__EXERCISE__:
Reproduce nothing but the lines from the one with "apply (X8_constructor_failure no_client_kwarg_world" down to the last line of the data below.

__ENTRIES SUPPLIED__:
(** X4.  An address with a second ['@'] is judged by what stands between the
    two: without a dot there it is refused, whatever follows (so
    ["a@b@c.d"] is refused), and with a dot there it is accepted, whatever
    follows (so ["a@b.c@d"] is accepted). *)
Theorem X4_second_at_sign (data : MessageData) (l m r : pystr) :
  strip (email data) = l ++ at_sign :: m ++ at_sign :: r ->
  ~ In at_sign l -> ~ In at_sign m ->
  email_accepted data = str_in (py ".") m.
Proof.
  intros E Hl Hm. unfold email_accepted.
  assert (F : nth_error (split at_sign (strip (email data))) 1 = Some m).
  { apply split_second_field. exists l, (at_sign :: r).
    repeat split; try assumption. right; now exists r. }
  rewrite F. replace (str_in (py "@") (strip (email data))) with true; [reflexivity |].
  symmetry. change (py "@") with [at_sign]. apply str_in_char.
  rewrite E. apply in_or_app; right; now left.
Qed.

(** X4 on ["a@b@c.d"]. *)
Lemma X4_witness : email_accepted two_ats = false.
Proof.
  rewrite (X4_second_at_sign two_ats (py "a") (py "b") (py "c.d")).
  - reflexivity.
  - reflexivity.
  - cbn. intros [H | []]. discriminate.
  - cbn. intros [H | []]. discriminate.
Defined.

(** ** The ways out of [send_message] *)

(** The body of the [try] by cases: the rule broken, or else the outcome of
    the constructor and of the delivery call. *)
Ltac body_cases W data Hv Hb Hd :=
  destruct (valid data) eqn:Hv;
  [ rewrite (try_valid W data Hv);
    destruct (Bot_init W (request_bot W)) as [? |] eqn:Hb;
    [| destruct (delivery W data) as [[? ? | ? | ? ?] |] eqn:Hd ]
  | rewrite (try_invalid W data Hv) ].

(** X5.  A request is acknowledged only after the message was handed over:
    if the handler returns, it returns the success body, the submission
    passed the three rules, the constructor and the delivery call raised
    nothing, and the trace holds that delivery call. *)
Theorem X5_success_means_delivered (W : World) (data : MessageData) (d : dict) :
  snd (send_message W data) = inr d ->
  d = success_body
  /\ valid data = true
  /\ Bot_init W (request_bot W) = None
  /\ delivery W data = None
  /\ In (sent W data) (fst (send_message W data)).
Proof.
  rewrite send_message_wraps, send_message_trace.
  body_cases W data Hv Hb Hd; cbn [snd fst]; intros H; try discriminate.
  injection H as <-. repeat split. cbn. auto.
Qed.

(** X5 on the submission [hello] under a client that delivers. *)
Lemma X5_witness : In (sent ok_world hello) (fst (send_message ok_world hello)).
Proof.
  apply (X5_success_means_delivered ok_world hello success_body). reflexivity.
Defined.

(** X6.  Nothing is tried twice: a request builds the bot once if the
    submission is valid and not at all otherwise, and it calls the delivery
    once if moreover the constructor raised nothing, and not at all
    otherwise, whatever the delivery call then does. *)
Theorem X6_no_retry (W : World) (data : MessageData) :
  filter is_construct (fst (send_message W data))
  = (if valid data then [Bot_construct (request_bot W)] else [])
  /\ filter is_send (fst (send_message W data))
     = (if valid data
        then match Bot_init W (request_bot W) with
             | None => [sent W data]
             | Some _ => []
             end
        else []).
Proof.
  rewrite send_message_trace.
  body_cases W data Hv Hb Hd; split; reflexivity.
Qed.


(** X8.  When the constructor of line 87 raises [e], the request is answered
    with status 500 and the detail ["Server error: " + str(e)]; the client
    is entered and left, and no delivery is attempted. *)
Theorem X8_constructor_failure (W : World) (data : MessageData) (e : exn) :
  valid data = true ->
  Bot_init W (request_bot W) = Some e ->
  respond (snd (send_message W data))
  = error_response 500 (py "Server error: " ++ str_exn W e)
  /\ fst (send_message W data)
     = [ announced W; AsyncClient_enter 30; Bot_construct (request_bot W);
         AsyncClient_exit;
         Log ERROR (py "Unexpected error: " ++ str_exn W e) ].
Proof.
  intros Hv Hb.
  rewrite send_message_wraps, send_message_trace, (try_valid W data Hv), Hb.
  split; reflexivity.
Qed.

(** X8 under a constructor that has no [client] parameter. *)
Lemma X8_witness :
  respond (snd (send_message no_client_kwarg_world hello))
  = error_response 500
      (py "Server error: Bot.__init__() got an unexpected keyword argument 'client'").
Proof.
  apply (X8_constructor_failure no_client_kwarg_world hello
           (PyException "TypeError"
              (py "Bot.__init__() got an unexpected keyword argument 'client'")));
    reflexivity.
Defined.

__EXERCISE SOLUTION__:
  apply (X8_constructor_failure no_client_kwarg_world hello
           (PyException "TypeError"
              (py "Bot.__init__() got an unexpected keyword argument 'client'")));
    reflexivity.
Defined.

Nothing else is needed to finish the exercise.